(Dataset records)
+++++
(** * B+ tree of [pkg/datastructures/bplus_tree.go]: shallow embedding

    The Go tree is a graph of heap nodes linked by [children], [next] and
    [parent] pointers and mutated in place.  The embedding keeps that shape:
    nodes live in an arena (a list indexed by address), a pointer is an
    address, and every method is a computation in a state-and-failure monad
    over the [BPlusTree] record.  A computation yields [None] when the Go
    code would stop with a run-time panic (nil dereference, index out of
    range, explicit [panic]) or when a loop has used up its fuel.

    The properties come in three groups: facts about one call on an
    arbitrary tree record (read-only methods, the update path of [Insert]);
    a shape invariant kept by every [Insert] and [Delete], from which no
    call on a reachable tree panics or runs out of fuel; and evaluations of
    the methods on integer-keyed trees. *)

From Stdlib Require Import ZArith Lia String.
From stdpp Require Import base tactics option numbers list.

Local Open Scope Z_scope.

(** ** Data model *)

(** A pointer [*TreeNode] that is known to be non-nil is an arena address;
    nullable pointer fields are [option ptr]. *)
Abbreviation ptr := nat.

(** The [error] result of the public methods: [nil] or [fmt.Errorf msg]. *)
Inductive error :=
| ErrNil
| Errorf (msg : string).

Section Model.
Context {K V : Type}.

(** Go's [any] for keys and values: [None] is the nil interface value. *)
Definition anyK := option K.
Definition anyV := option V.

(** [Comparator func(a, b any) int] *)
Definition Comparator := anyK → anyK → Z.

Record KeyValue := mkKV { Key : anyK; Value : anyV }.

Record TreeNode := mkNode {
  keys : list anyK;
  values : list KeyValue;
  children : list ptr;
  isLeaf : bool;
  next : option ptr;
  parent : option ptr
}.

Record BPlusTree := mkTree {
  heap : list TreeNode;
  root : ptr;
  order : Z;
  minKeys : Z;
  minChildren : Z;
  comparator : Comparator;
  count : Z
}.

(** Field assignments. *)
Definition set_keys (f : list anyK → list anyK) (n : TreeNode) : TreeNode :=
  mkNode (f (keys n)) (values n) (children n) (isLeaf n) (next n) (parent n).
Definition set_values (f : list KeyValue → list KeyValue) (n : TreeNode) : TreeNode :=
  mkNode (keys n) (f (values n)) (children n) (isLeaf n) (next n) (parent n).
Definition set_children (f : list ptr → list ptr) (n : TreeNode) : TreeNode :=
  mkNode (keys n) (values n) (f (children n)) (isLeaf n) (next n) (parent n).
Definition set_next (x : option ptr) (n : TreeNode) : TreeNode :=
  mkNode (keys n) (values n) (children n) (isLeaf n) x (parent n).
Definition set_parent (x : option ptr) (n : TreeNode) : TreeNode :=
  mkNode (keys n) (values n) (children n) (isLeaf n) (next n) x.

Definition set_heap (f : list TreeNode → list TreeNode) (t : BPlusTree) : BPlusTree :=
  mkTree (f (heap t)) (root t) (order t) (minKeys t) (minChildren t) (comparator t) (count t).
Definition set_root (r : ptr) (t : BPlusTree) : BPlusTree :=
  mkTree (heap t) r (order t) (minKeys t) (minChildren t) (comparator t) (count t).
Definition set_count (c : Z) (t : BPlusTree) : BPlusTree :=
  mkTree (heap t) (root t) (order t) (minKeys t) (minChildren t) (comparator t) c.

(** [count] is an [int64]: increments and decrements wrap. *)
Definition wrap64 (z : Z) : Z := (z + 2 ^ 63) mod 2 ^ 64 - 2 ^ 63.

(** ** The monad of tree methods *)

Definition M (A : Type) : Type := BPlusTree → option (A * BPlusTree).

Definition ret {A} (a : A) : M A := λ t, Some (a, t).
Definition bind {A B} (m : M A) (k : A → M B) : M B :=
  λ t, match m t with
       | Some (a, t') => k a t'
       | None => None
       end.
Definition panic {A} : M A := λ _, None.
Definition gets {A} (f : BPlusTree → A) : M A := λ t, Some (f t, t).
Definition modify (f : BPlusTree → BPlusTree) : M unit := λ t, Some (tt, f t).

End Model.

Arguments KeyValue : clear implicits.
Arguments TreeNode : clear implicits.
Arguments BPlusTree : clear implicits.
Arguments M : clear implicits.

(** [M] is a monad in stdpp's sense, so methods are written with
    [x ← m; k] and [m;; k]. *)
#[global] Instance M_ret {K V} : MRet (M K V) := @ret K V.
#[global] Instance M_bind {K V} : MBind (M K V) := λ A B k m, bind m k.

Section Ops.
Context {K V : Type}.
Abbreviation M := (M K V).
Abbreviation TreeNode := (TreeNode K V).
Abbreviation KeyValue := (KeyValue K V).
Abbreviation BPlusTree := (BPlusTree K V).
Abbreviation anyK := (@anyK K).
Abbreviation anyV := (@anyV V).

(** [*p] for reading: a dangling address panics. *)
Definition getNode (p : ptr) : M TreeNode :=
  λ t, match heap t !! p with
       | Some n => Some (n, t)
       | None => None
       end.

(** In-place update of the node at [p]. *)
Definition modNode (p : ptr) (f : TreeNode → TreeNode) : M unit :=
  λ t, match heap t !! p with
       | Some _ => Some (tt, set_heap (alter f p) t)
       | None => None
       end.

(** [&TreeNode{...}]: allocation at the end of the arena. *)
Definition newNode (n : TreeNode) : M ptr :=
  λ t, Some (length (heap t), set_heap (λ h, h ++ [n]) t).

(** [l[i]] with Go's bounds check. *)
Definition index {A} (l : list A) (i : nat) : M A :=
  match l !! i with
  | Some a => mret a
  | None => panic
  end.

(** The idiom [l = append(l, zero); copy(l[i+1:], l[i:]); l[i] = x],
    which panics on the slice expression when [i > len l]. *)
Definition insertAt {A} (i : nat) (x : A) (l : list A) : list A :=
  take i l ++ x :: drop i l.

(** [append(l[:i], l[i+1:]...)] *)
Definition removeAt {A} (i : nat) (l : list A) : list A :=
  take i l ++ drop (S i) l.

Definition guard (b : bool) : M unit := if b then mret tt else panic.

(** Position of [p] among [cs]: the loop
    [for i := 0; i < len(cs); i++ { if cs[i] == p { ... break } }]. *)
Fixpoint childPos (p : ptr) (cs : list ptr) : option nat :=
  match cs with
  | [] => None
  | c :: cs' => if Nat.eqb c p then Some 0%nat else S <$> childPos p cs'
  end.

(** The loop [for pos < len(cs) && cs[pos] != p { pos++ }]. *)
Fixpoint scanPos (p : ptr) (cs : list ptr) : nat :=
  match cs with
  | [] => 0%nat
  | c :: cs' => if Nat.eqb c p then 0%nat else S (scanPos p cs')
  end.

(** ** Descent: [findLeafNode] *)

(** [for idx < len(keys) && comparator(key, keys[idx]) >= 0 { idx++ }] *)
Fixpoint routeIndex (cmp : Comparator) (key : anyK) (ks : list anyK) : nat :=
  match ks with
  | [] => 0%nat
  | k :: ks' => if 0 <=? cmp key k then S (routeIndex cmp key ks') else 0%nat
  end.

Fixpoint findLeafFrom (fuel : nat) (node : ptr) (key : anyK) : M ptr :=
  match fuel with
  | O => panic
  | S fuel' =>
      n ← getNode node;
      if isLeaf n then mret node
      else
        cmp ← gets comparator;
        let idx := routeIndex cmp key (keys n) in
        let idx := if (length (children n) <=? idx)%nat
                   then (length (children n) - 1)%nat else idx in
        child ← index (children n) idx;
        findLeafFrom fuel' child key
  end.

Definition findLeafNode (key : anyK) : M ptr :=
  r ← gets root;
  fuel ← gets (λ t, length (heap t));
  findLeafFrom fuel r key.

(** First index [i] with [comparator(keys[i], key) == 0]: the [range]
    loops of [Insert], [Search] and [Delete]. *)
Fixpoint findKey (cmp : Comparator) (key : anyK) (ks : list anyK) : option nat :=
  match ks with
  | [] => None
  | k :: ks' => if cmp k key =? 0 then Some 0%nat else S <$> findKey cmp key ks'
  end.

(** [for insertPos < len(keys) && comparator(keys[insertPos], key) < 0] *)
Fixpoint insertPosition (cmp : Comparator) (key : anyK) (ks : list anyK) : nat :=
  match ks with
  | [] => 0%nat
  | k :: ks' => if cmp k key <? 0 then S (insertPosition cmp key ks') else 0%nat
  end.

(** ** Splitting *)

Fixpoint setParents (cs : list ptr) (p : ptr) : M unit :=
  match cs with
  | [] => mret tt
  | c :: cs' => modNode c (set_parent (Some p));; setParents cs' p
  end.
+++++
## Exercise
From the lines above, copy those that contain the word "when".

## Response to this task
    over the [BPlusTree] record.  A computation yields [None] when the Go
    range, explicit [panic]) or when a loop has used up its fuel.
    which panics on the slice expression when [i > len l]. *)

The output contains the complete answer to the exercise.